TASK GOAL
Take the data below and copy exactly the lines starting at the one with "Definition no_flags : flags" and finishing at the one with "map (fun p =>", both included.

Extracted records
_ _ _

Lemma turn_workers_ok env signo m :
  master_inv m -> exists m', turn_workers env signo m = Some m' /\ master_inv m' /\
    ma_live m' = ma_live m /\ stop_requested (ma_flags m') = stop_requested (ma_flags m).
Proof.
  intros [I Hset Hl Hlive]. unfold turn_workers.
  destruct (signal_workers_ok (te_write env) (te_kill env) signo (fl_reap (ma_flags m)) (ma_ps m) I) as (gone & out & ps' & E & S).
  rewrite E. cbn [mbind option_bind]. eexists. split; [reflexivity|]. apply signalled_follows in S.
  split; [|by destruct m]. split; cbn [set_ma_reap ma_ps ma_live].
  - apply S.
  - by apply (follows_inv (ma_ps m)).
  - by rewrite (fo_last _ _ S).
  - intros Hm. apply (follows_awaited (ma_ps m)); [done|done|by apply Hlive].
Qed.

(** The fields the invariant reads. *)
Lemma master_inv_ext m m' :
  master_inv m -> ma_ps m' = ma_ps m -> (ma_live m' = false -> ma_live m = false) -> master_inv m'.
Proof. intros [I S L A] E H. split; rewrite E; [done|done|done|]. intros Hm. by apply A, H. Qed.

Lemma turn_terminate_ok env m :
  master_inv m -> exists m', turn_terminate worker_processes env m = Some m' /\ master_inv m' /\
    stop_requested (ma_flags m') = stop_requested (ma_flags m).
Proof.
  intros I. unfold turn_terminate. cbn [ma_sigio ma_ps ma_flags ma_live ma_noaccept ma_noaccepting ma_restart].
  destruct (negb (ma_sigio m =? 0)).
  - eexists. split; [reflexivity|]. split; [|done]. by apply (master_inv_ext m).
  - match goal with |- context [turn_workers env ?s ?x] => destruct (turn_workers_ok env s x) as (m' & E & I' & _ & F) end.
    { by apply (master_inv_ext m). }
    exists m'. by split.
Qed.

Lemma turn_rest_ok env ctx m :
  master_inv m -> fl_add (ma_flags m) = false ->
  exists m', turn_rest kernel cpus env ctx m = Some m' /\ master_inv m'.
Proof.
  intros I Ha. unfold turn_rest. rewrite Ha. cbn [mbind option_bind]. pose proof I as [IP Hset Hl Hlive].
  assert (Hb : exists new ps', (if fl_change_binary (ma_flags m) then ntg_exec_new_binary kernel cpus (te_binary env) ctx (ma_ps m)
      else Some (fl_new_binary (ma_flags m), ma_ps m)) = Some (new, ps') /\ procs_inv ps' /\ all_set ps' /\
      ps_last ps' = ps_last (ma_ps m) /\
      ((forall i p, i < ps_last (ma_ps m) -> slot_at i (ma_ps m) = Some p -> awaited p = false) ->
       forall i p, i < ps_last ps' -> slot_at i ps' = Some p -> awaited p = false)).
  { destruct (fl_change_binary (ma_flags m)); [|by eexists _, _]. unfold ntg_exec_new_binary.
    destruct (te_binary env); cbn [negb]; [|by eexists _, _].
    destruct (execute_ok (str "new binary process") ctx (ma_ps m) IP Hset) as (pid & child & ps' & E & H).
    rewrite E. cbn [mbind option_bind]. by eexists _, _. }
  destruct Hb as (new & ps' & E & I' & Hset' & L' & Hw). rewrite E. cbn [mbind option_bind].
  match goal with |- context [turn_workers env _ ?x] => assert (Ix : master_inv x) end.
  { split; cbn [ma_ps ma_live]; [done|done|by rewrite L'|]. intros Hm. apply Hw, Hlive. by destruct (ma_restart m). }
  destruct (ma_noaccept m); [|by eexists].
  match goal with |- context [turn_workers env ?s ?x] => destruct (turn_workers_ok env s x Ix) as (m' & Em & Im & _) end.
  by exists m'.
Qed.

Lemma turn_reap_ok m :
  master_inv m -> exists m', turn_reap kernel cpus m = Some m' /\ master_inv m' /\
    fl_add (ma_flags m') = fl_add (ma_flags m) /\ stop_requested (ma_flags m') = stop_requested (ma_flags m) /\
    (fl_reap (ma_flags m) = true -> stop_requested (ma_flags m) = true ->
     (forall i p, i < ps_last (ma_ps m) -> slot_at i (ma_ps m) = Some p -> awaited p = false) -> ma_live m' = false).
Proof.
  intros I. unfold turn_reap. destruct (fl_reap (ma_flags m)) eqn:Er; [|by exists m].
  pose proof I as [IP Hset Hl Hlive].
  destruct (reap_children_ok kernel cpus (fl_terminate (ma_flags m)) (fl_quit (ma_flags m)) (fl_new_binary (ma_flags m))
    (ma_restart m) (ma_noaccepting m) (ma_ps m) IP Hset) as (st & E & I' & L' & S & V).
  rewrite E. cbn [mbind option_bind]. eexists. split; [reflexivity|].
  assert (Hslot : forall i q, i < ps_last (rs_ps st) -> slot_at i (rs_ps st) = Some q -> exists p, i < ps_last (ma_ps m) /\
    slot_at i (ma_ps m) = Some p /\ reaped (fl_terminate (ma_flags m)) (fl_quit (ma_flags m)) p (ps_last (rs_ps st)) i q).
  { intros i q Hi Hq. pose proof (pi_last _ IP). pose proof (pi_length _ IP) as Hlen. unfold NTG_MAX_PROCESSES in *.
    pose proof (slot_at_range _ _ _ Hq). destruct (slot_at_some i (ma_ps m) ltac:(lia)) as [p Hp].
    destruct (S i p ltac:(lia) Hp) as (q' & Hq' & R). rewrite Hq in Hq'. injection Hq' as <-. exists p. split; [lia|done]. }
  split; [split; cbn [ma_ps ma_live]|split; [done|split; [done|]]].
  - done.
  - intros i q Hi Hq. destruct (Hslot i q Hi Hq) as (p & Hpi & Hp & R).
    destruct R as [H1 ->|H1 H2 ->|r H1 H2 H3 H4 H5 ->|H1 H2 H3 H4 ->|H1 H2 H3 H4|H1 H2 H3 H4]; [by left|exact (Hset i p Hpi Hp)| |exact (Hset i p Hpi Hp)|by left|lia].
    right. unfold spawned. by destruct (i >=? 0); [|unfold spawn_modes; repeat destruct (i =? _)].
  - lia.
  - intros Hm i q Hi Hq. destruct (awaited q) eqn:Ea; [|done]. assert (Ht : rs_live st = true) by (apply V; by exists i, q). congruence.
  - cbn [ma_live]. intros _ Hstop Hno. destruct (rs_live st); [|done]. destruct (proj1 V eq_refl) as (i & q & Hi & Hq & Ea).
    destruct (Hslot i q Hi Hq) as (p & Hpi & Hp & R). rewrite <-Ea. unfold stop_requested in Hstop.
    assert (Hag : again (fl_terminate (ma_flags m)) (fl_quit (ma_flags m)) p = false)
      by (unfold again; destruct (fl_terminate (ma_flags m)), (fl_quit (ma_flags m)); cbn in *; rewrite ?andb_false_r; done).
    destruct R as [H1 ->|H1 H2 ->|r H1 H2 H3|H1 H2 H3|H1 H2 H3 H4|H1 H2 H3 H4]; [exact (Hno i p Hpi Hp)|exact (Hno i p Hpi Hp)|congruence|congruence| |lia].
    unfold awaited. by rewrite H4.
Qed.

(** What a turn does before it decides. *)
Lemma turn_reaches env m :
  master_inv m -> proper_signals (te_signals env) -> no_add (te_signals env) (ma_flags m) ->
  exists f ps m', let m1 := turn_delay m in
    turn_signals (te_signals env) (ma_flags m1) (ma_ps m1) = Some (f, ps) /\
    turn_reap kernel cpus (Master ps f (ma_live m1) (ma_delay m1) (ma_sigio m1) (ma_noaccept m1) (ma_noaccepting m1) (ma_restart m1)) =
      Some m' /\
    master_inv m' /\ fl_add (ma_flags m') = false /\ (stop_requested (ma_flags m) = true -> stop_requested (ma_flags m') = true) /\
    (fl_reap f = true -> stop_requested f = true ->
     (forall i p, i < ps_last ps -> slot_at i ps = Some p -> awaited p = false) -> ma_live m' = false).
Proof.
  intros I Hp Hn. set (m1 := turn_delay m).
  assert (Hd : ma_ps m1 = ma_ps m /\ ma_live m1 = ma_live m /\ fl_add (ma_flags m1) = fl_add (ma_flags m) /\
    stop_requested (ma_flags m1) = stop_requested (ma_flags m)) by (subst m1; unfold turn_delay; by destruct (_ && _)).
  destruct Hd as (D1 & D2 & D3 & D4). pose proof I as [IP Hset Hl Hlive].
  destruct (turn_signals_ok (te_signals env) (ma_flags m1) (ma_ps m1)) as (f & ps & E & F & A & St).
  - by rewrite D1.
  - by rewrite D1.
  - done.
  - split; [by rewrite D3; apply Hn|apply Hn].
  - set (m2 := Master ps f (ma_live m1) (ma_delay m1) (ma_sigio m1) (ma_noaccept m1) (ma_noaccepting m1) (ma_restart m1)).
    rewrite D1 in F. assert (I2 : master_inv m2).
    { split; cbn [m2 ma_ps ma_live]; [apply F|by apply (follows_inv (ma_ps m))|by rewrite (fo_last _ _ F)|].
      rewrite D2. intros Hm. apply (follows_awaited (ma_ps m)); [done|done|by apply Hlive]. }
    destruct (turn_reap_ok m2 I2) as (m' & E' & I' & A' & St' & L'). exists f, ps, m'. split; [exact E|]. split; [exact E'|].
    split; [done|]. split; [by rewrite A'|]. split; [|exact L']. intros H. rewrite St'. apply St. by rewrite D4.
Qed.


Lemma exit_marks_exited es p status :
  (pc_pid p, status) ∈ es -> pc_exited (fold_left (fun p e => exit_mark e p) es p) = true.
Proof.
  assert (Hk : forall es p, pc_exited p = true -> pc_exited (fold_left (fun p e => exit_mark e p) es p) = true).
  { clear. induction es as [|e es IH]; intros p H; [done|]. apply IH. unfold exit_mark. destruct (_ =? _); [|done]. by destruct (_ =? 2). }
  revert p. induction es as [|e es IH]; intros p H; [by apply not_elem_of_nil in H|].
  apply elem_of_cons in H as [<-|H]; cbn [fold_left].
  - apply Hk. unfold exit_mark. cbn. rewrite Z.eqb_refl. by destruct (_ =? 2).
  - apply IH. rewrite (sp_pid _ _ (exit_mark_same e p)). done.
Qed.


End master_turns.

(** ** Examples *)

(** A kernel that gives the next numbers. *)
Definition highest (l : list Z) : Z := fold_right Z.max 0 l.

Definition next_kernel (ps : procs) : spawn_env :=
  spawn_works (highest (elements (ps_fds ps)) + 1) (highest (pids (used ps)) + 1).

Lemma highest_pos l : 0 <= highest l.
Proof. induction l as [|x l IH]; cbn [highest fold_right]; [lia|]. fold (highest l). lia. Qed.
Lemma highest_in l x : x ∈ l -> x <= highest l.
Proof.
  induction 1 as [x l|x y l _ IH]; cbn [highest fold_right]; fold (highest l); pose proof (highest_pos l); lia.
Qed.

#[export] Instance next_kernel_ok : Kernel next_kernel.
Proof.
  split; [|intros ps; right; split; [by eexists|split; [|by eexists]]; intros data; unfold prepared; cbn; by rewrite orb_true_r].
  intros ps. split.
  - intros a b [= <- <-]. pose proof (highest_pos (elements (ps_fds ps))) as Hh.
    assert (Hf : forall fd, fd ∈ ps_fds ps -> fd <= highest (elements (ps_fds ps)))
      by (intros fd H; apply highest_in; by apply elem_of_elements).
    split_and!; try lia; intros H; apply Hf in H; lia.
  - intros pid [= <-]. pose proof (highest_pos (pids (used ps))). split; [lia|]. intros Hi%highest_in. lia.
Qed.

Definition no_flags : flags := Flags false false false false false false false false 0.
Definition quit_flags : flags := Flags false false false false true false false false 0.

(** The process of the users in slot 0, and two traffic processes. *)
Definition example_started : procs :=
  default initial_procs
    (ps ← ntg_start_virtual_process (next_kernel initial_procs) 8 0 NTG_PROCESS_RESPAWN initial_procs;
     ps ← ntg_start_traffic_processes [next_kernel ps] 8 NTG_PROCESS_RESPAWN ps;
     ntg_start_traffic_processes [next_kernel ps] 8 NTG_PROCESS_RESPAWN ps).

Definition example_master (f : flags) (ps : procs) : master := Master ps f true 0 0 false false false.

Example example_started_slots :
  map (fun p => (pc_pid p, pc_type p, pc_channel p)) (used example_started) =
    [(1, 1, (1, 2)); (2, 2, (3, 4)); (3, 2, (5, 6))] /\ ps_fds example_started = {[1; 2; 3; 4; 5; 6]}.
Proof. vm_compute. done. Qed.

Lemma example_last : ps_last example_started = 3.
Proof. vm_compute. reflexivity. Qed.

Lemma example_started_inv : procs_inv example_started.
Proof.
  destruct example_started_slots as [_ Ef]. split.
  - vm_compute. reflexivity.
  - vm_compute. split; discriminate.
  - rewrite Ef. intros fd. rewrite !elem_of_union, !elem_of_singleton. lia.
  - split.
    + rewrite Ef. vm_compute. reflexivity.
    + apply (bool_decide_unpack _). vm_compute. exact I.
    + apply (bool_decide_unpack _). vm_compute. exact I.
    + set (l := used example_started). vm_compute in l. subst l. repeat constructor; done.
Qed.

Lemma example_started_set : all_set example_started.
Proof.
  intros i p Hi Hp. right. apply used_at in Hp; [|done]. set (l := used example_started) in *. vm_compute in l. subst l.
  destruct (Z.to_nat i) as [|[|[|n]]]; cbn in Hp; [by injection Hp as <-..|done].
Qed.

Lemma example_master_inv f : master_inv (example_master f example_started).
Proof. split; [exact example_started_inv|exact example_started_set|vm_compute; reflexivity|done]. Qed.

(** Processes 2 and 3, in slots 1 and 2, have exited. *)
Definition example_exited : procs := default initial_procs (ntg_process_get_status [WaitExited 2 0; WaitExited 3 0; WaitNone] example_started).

_ _ _

EXERCISE SOLUTION
Definition no_flags : flags := Flags false false false false false false false false 0.
Definition quit_flags : flags := Flags false false false false true false false false 0.

(** The process of the users in slot 0, and two traffic processes. *)
Definition example_started : procs :=
  default initial_procs
    (ps ← ntg_start_virtual_process (next_kernel initial_procs) 8 0 NTG_PROCESS_RESPAWN initial_procs;
     ps ← ntg_start_traffic_processes [next_kernel ps] 8 NTG_PROCESS_RESPAWN ps;
     ntg_start_traffic_processes [next_kernel ps] 8 NTG_PROCESS_RESPAWN ps).

Definition example_master (f : flags) (ps : procs) : master := Master ps f true 0 0 false false false.

Example example_started_slots :
  map (fun p => (pc_pid p, pc_type p, pc_channel p)) (used example_started) =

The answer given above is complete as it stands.